** ABOUT THIS EXERCISE **
Copy every line of the data that contains the string "done".

DATA FOR REVIEW START

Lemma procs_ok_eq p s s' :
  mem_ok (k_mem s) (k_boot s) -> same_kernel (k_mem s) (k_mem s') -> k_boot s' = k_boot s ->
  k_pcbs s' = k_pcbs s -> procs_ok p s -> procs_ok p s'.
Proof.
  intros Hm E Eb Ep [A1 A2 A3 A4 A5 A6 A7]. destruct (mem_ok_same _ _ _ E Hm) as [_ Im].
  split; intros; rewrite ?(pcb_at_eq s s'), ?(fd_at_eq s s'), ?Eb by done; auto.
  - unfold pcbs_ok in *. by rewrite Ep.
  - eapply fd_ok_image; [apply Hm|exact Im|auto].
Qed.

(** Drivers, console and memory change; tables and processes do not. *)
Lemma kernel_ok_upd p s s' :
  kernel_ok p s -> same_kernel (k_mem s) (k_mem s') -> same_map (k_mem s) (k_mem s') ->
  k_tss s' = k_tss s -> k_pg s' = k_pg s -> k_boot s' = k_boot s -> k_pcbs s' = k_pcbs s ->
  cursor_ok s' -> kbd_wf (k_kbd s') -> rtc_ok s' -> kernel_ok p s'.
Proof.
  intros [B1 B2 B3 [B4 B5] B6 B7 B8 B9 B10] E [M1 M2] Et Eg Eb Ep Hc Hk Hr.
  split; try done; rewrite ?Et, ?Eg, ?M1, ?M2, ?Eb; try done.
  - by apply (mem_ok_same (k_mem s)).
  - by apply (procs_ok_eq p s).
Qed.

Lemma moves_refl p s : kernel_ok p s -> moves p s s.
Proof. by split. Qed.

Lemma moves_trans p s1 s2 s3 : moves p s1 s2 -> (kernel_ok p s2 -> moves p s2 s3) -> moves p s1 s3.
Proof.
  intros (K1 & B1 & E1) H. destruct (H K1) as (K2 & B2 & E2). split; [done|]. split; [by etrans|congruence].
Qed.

DATA FOR REVIEW END
DATA FOR REVIEW START

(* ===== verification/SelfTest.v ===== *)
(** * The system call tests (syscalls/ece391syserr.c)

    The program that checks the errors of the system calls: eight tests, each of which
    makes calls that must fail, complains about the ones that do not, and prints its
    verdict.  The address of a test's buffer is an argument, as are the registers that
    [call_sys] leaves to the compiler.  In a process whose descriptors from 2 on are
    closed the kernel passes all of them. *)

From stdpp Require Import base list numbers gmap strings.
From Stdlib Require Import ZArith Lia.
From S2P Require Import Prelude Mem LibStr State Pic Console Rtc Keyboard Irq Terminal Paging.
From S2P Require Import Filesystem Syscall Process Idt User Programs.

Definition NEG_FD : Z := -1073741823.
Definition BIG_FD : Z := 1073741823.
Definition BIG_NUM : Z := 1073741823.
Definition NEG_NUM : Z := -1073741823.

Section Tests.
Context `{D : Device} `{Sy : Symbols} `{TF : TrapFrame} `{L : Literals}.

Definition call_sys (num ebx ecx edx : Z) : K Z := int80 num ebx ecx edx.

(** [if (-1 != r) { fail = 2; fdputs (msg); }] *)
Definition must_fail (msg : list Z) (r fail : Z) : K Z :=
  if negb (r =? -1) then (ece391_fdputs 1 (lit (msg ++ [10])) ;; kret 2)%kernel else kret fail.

DATA FOR REVIEW END
DATA FOR REVIEW START

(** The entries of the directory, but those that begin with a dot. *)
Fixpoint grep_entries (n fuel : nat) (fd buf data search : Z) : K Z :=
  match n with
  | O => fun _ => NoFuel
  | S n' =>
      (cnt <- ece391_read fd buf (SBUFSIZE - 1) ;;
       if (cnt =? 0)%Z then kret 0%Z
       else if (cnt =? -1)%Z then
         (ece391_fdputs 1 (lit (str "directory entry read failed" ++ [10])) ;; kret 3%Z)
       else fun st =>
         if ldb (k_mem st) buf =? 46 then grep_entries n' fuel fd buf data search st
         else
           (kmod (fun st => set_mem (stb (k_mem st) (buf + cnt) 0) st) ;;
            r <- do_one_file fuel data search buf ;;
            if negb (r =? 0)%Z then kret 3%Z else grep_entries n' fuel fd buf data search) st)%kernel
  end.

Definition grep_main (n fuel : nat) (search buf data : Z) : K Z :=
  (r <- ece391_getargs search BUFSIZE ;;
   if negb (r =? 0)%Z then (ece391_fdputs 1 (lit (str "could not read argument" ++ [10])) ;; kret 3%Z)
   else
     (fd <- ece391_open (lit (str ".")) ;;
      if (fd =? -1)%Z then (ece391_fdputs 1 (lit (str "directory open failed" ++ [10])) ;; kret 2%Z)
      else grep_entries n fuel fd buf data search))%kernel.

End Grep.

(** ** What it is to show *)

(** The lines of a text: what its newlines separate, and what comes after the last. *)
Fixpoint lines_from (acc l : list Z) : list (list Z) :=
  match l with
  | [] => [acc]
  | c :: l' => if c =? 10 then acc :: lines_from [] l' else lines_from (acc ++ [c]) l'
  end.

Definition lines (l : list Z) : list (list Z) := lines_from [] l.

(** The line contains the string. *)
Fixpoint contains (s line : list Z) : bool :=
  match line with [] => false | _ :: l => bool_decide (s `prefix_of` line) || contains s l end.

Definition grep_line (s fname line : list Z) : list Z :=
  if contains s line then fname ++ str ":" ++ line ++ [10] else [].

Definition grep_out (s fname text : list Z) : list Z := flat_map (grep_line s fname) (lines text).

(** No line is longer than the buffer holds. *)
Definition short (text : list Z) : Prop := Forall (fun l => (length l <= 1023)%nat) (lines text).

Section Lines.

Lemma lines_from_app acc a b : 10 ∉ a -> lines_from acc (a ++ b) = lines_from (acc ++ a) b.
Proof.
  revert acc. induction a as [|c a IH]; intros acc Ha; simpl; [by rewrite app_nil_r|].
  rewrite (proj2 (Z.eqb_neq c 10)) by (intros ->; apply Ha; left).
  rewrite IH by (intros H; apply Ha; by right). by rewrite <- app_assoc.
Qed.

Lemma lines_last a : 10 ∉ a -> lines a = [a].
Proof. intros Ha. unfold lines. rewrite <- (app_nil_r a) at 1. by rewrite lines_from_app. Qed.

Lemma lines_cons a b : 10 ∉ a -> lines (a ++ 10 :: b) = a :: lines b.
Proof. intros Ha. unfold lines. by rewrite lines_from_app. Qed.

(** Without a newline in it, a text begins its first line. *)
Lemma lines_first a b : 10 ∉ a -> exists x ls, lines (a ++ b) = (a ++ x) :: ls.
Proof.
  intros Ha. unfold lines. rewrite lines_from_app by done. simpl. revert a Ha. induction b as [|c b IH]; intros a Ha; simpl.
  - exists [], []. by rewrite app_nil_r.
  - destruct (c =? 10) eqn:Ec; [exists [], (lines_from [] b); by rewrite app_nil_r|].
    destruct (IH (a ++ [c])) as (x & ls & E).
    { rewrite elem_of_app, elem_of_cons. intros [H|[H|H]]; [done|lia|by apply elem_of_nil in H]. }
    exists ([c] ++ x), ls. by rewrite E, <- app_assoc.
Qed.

DATA FOR REVIEW END

** SOLUTION FOR THIS EXERCISE **
  split; intros; rewrite ?(pcb_at_eq s s'), ?(fd_at_eq s s'), ?Eb by done; auto.
  split; try done; rewrite ?Et, ?Eg, ?M1, ?M2, ?Eb; try done.
  intros (K1 & B1 & E1) H. destruct (H K1) as (K2 & B2 & E2). split; [done|]. split; [by etrans|congruence].
  intros Ha. unfold lines. rewrite lines_from_app by done. simpl. revert a Ha. induction b as [|c b IH]; intros a Ha; simpl.
    { rewrite elem_of_app, elem_of_cons. intros [H|[H|H]]; [done|lia|by apply elem_of_nil in H]. }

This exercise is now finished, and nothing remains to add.